‘Is this Punch and Judy?’
The five words I dread hearing as I finish my set up, tired yet expectant for the performance day ahead. I dread it for a number of reasons. Firstly I hate Punch and Judy. I dislike the story, the characters, the voices and the ghastly caricatured face of the traditional Punch. There has only ever been one Punch Professor (for so they are called) whose work I admired and he emigrated to Australia years ago. His puppets were tiny art works. They changed, metamorphasised from one strange being to another. The judge I remember gave birth, Alien-style to a grinning mini-Margaret Thatcher (it was the nineteen-eighties). And he didn’t condone the violence. Anyway he emigrated and there has not been another Punch Professor to come anywhere near his artistry or humour.
I don’t feel the same about all puppets. This year at Wallingford BunkFest, the wonderful walking puppet booth and beautifully-created puppets of Piggery Jokery presented their charming and engaging show in front of my stage and the children (and many of the adults) were transfixed and delighted. I was too.
The traditional Punch story though is awful. The condoning of domestic violence on that scale, in miniature, even in jest, just isn’t funny. There are too many women (and men) who are and have been victims for it to be anything other than an archaic anachronistic anathema. I don’t agree with presenting it to children in any form. It is exactly the same as my feeling about plastic guns, also often given to children as prizes at open-air events. There are far too many real guns in the world and normalising them in the hands of our children is appalling.

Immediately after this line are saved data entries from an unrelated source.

(* ===== verification/PumpThread.v ===== *)
(** The frame pump's threads, [FramePump.start] and [stop] of
    [src/tools/uvk5_stream.py].  [Stream] has one thread, as a round of
    steps; here [start] and [stop] are called as often as one likes, each
    thread has its own place in its round, and it is shown that this is still
    [Stream]'s one thread, and that it is the only one there will ever be. *)
From S2P Require Import Prelude Struct Lcd Stream.

Section threads.
Context (guests : nat -> guest) (encode : list (list Z) -> result (list Z)).

(** The pump and the connection's clock, [_stop], [_thread], and every thread
    that was started, with its place in [_run] while it runs. *)
Record life := Life {
  li_pump : pump;
  li_clock : nat;
  li_stop : bool;
  li_thread : option nat;
  li_threads : list (option pc)
}.

(** A thread's step: one of its round, or the end of its loop. *)
Inductive tstep := TTake | TGrab | TPublish | TEnd.
Inductive call :=
| CStart | CStop
| CThread (i : nat) (t : tstep)
| CRebind (client : option nat)
| CSetBuffers (frame_addr status_addr : Z).

Definition start (l : life) : life :=
  match li_thread l with
  | Some _ => l
  | None => Life (li_pump l) (li_clock l) (li_stop l) (Some (length (li_threads l))) (li_threads l ++ [Some Idle])
  end.
(** [join] waits two seconds, whatever the thread does meanwhile or later. *)
Definition stop (l : life) : life := Life (li_pump l) (li_clock l) true None (li_threads l).

(** The thread's step of the round, as [Stream] has it. *)
Definition round_step (l : life) (c : pc) (t : tstep) : world :=
  let w := World (li_pump l) c (li_clock l) (li_stop l) in
  match t with
  | TTake => Stream.step guests encode w ATake
  | TGrab => Stream.step guests encode w AGrab
  | TPublish => Stream.step guests encode w APublish
  | TEnd => w
  end.
(** The loop ends at its test, before a round. *)
Definition ends (l : life) (c : pc) (t : tstep) : bool :=
  match t, c with TEnd, Idle => li_stop l | _, _ => false end.

Definition lstep (l : life) (a : call) : life :=
  match a with
  | CStart => start l
  | CStop => stop l
  | CThread i t =>
      match li_threads l !! i with
      | Some (Some c) =>
          let w := round_step l c t in
          Life (w_pump w) (w_clock w) (li_stop l) (li_thread l)
            (<[i := if ends l c t then None else Some (w_pc w)]> (li_threads l))
      | _ => l
      end
  | CRebind client => Life (rebind (li_pump l) client) (li_clock l) (li_stop l) (li_thread l) (li_threads l)
  | CSetBuffers f s => Life (set_buffers (li_pump l) f s) (li_clock l) (li_stop l) (li_thread l) (li_threads l)
  end.
Definition lrun (l : life) (calls : list call) : life := foldl lstep l calls.

(** A pump that was made and not started. *)
Definition fresh (p : pump) : life := Life p 0 false None [].

(** ** One thread *)

(** A thread that is over, or before its round. *)
Definition at_rest (t : option pc) : Prop := t = None \/ t = Some Idle.
Definition first_pc (l : life) : pc :=
  match li_threads l with Some c :: _ => c | _ => Idle end.

(** Until [stop] there is at most the thread [start] remembers; afterwards
    only the first one can be within a round. *)
Record one (l : life) : Prop := One {
  one_rest : Forall at_rest (tail (li_threads l));
  one_started : li_stop l = false ->
    li_thread l = None /\ li_threads l = [] \/ li_thread l = Some 0%nat /\ exists c, li_threads l = [Some c]
}.

(** The world of [Stream] a state shows. *)
Definition shown (l : life) : world := World (li_pump l) (first_pc l) (li_clock l) (li_stop l).

(** What a call is in [Stream]: nothing, for what it does not have. *)
Definition as_actions (l : life) (a : call) : list action :=
  match a with
  | CStart => []
  | CStop => [AStop]
  | CThread 0 t =>
      match li_threads l with
      | Some c :: _ => match t with TTake => [ATake] | TGrab => [AGrab] | TPublish => [APublish] | TEnd => [] end
      | _ => []
      end
  | CThread _ _ => []
  | CRebind client => [ARebind client]
  | CSetBuffers f s => [ASetBuffers f s]
  end.

Lemma step_stop_kept w t : t = ATake \/ t = AGrab \/ t = APublish ->
  w_stop (Stream.step guests encode w t) = w_stop w.
Proof.
  destruct w as [p c k b]. intros [->|[->| ->]]; cbn [Stream.step w_pc w_pump w_stop w_clock].
  - destruct c; try done. destruct (pm_grabber p), b; done.
  - destruct c; try done. by destruct (_grab _ _ _ _) as [[p' t] [f|e]].
  - by destruct c.
Qed.

(** A thread at rest does nothing once the pump is stopped. *)
Lemma rest_step l t : li_stop l = true -> round_step l Idle t = World (li_pump l) Idle (li_clock l) true.
Proof. intros Hs. unfold round_step. rewrite Hs. destruct t; try done. cbn. by destruct (pm_grabber _). Qed.

Lemma rest_insert i (ts : list (option pc)) t : at_rest t -> Forall at_rest ts -> Forall at_rest (<[i:=t]> ts).
Proof. intros Ht Hts. by apply Forall_insert. Qed.

(** The first thread's step is [Stream]'s, but for the end of its loop. *)
Lemma first_step l c t : first_pc l = c ->
  shown (Life (w_pump (round_step l c t)) (w_clock (round_step l c t)) (li_stop l) (li_thread l)
           ((if ends l c t then None else Some (w_pc (round_step l c t))) :: tail (li_threads l)))
  = match t with TEnd => shown l
    | TTake => Stream.step guests encode (shown l) ATake
    | TGrab => Stream.step guests encode (shown l) AGrab
    | TPublish => Stream.step guests encode (shown l) APublish end.
Proof.
  intros Hc. unfold shown. rewrite Hc. unfold first_pc, round_step, ends.
  cbn [li_pump li_clock li_stop li_threads].
  destruct t; cbn [w_pump w_clock w_pc];
    try match goal with |- _ = Stream.step guests encode ?w ?a =>
      pose proof (step_stop_kept w a ltac:(tauto)) as Hk; destruct (Stream.step guests encode w a);
      cbn in Hk |- *; by subst end.
  destruct c; try done. by destruct (li_stop l).
Qed.

Lemma one_step l a : one l ->
  one (lstep l a) /\ shown (lstep l a) = Stream.run guests encode (shown l) (as_actions l a).
Proof.
  intros Hone. pose proof Hone as [Hr Hs]. destruct a as [| |i t|client|f s]; cbn [lstep].
  - unfold start. destruct (li_thread l) as [j|] eqn:Ej; [done|]. destruct (li_stop l) eqn:Es.
    + split; [constructor; cbn; [|done]|].
      * destruct (li_threads l); cbn; [by constructor|]. apply Forall_app. split; [done|]. constructor; [by right|done].
      * unfold shown, first_pc. cbn. rewrite Es. by destruct (li_threads l).
    + destruct Hs as [[_ E]|[E _]]; [done| |congruence]. rewrite E. split.
      * constructor; cbn; [by constructor|]. intros _. right. split; [done|]. by eexists.
      * unfold shown, first_pc. cbn. by rewrite E, Es.
  - split; [by constructor|done].
  - destruct (li_threads l) as [|t0 ts] eqn:Ets; [split; [by destruct i|]; destruct i; cbn [as_actions]; by rewrite ?Ets|]. cbn [tail] in Hr. destruct i as [|i].
    + cbn [lookup list_lookup]. destruct t0 as [c|]; [|split; [done|]; cbn [as_actions]; by rewrite Ets].
      assert (first_pc l = c) as Hc by (unfold first_pc; by rewrite Ets).
      pose proof (first_step l c t Hc) as E. rewrite Ets in E. cbn [tail insert list_insert] in E |- *. split.
      * constructor; cbn [li_threads li_stop li_thread tail]; [done|]. intros Hst.
        destruct (Hs Hst) as [[_ ?]|[Hth [c' ?]]]; [done|]. simplify_eq. right. split; [done|].
        assert (forall x, ends l x t = false) as -> by (intros x; unfold ends; rewrite Hst; by destruct t, x). by eexists.
      * cbn [as_actions]. rewrite Ets. rewrite E. by destruct t.
    + change ((t0 :: ts) !! S i) with (ts !! i). change (<[S i:=?x]> (t0 :: ts)) with (t0 :: <[i:=x]> ts).
      destruct (ts !! i) as [[c|]|] eqn:Ei; [|done..].
      assert (li_stop l = true) as Hst.
      { destruct (li_stop l); [done|]. destruct Hs as [[_ ?]|[_ [c' ?]]]; [done|done|]. by simplify_eq. }
      pose proof (Forall_lookup_1 _ _ _ _ Hr Ei) as [?|[= ->]]; [done|]. rewrite rest_step by done. cbn [w_pump w_clock w_pc].
      split; [constructor; cbn [li_threads li_stop li_thread tail]; [|congruence]|].
      * apply rest_insert; [|done]. destruct (ends _ _ _); [by left|by right].
      * unfold shown, first_pc. cbn. by rewrite Ets.
  - split; [by constructor|done].
  - split; [by constructor|done].
Qed.

(** The calls that go to the pump itself, in order. *)
Definition requests (acts : list action) : list action :=
  List.filter (fun a => match a with ARebind _ | ASetBuffers _ _ => true | _ => false end) acts.
Definition asked (calls : list call) : list action :=
  omap (fun a => match a with CRebind c => Some (ARebind c) | CSetBuffers f s => Some (ASetBuffers f s) | _ => None end) calls.

Lemma asked_one l a : requests (as_actions l a) = asked [a].
Proof. destruct a as [| |[|i] t| |]; try done. cbn. by destruct (li_threads l) as [|[c|] ts], t. Qed.

Lemma one_run calls : forall l, one l ->
  one (lrun l calls) /\ exists acts, shown (lrun l calls) = Stream.run guests encode (shown l) acts /\ requests acts = asked calls.
Proof.
  induction calls as [|a calls IH]; intros l Hl; [split; [done|by exists []]|].
  destruct (one_step l a Hl) as [H1 E1]. destruct (IH _ H1) as [H2 (acts & E2 & Hq)]. split; [exact H2|].
  exists (as_actions l a ++ acts). split.
  - change (lrun l (a :: calls)) with (lrun (lstep l a) calls). rewrite E2, E1. unfold Stream.run. by rewrite foldl_app.
  - unfold requests in *. rewrite List.filter_app, Hq. change (a :: calls) with ([a] ++ calls).
    unfold asked. rewrite omap_app. f_equal. apply asked_one.
Qed.

Lemma one_fresh p : one (fresh p).
Proof. constructor; [by constructor|]. intros _. by left. Qed.
End threads.

(** C37. The frame pump has one thread.  However often [start] and [stop] are
    called, and however the threads that were started are scheduled, every
    thread but the first stays outside the loop's body, and the pump goes
    through what [Stream]'s single thread goes through, under the same
    requests in the same order. *)
Theorem pump_threads_refine guests encode p calls :
  let l := lrun guests encode (fresh p) calls in
  Forall at_rest (tail (li_threads l)) /\
  exists acts, shown l = Stream.run guests encode (Stream.start p) acts /\ requests acts = asked calls.
Proof.
  intros l. destruct (one_run guests encode calls (fresh p) (one_fresh p)) as [[Hr _] H]. done.
Qed.

(** A pump that was stopped cannot be started again: [stop] forgets the
    thread, so that [start] makes another, and leaves [_stop] set, so that
    this one ends at its first test.  Once the first thread is out of its
    round the picture never changes, whoever calls [start]. *)
Theorem stopped_pump_never_restarts guests encode l calls :
  one l -> li_stop l = true -> first_pc l = Idle -> asked calls = [] ->
  let l' := lrun guests encode l calls in
  li_pump l' = li_pump l /\ Forall at_rest (li_threads l').
Proof.
  revert l. induction calls as [|a calls IH]; intros l Hl Hs Hi Ha.
  - split; [done|]. destruct Hl as [Hr _]. unfold first_pc in Hi. cbn. destruct (li_threads l) as [|[c|] ts]; [done|..].
    + subst c. by constructor; [right|].
    + by constructor; [left|].
  - assert (asked [a] = [] /\ asked calls = []) as [Ha1 Ha2].
    { change (a :: calls) with ([a] ++ calls) in Ha. unfold asked in *. rewrite omap_app in Ha. by apply app_eq_nil in Ha. }
    destruct (one_step guests encode l a Hl) as [H1 E1].
    assert (shown (lstep guests encode l a) = shown l) as E.
    { rewrite E1. unfold Stream.run. destruct a as [| |[|i] t| |]; try done; cbn [as_actions foldl].
      - unfold shown. cbn. by rewrite Hs.
      - destruct (li_threads l) as [|[c|] ts]; [done| |done]. unfold shown. rewrite Hi, Hs.
        destruct t; try done. cbn. by destruct (pm_grabber _). }
    unfold shown in E. injection E as Ep Ec _ Es.
    destruct (IH _ H1 ltac:(congruence) ltac:(congruence) Ha2) as [Hp H]. rewrite Ep in Hp. by split.
Qed.

Lemma stopped_pump_never_restarts_witness :
  let l := Life (init (Some 0%nat) 0 0) 3 true None [None] in
  let l' := lrun (Stream.still (zrep 1024 1)) Stream.plain l [CStart; CThread 1 TTake; CThread 1 TEnd] in
  li_pump l' = li_pump l /\ Forall at_rest (li_threads l').
Proof.
  apply stopped_pump_never_restarts; [|reflexivity..].
  constructor; [by constructor|]. intros H. discriminate H.
Defined.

I know I stand the chance of being told to lighten up, it’s only a joke, it’s not meant to be taken seriously. They’re not real guns. They’re only puppets. I say tell that to the victims whose lives have been, and continue to be ruined by a violent partner or parent or family member. Tell that to the parents of dead children in wars across the world. I’m sorry, there is no excuse for domestic (or any) abuse and I don’t want to be expected to laugh at it just because it’s dressed up in carnival colours in a miniature theatre on an event field. Or accept and smile at a child who fires his plastic gun in my face.
I also think that anyone looking at my theatre stage and imagining puppets materialising from it must need their eyes testing. It’s too big to be a puppet theatre. Surely it’s obvious? I do try not to be frustrated by the simple fact that anyone asking that question has probably never been to a theatre, and that therefore their only experience of anything vaguely along similar lines has been a Punch and Judy booth at an event somewhere.
‘Is this Punch and Judy?’ Today, setting up once again after a sad two year absence at the wonderful Queen’s Park Day in Kilburn. I gave my usual reply, “Do I look like a man who beats his wife and throws the baby down the stairs?’ I think this reply is quite clever. Too clever really and I wont use it again because of what happened next. The guy looked puzzled and repeated his question. ‘Is this Punch and Judy?’ Of course I repeated my answer and this time he looked a little put out, looked at me as though I was mad and said ‘What’s that got to do with Punch and Judy?’
I have spent some time wondering what went through his head when I replied to his question with my question. I think, after much thought, he had probably had heard the phrase ‘Punch and Judy’ without knowing what it was or what the story was about. Oh dear. Anyway I wont use that reply again. It was too clever and too patronising. If people have never been to the theatre then they do not deserve to be mocked by me. I shall just smile and patiently say ‘No it’s a magic show, I’m sure you’ll enjoy it.’ And I will not come over as a grumpy pompous old git, too clever by half!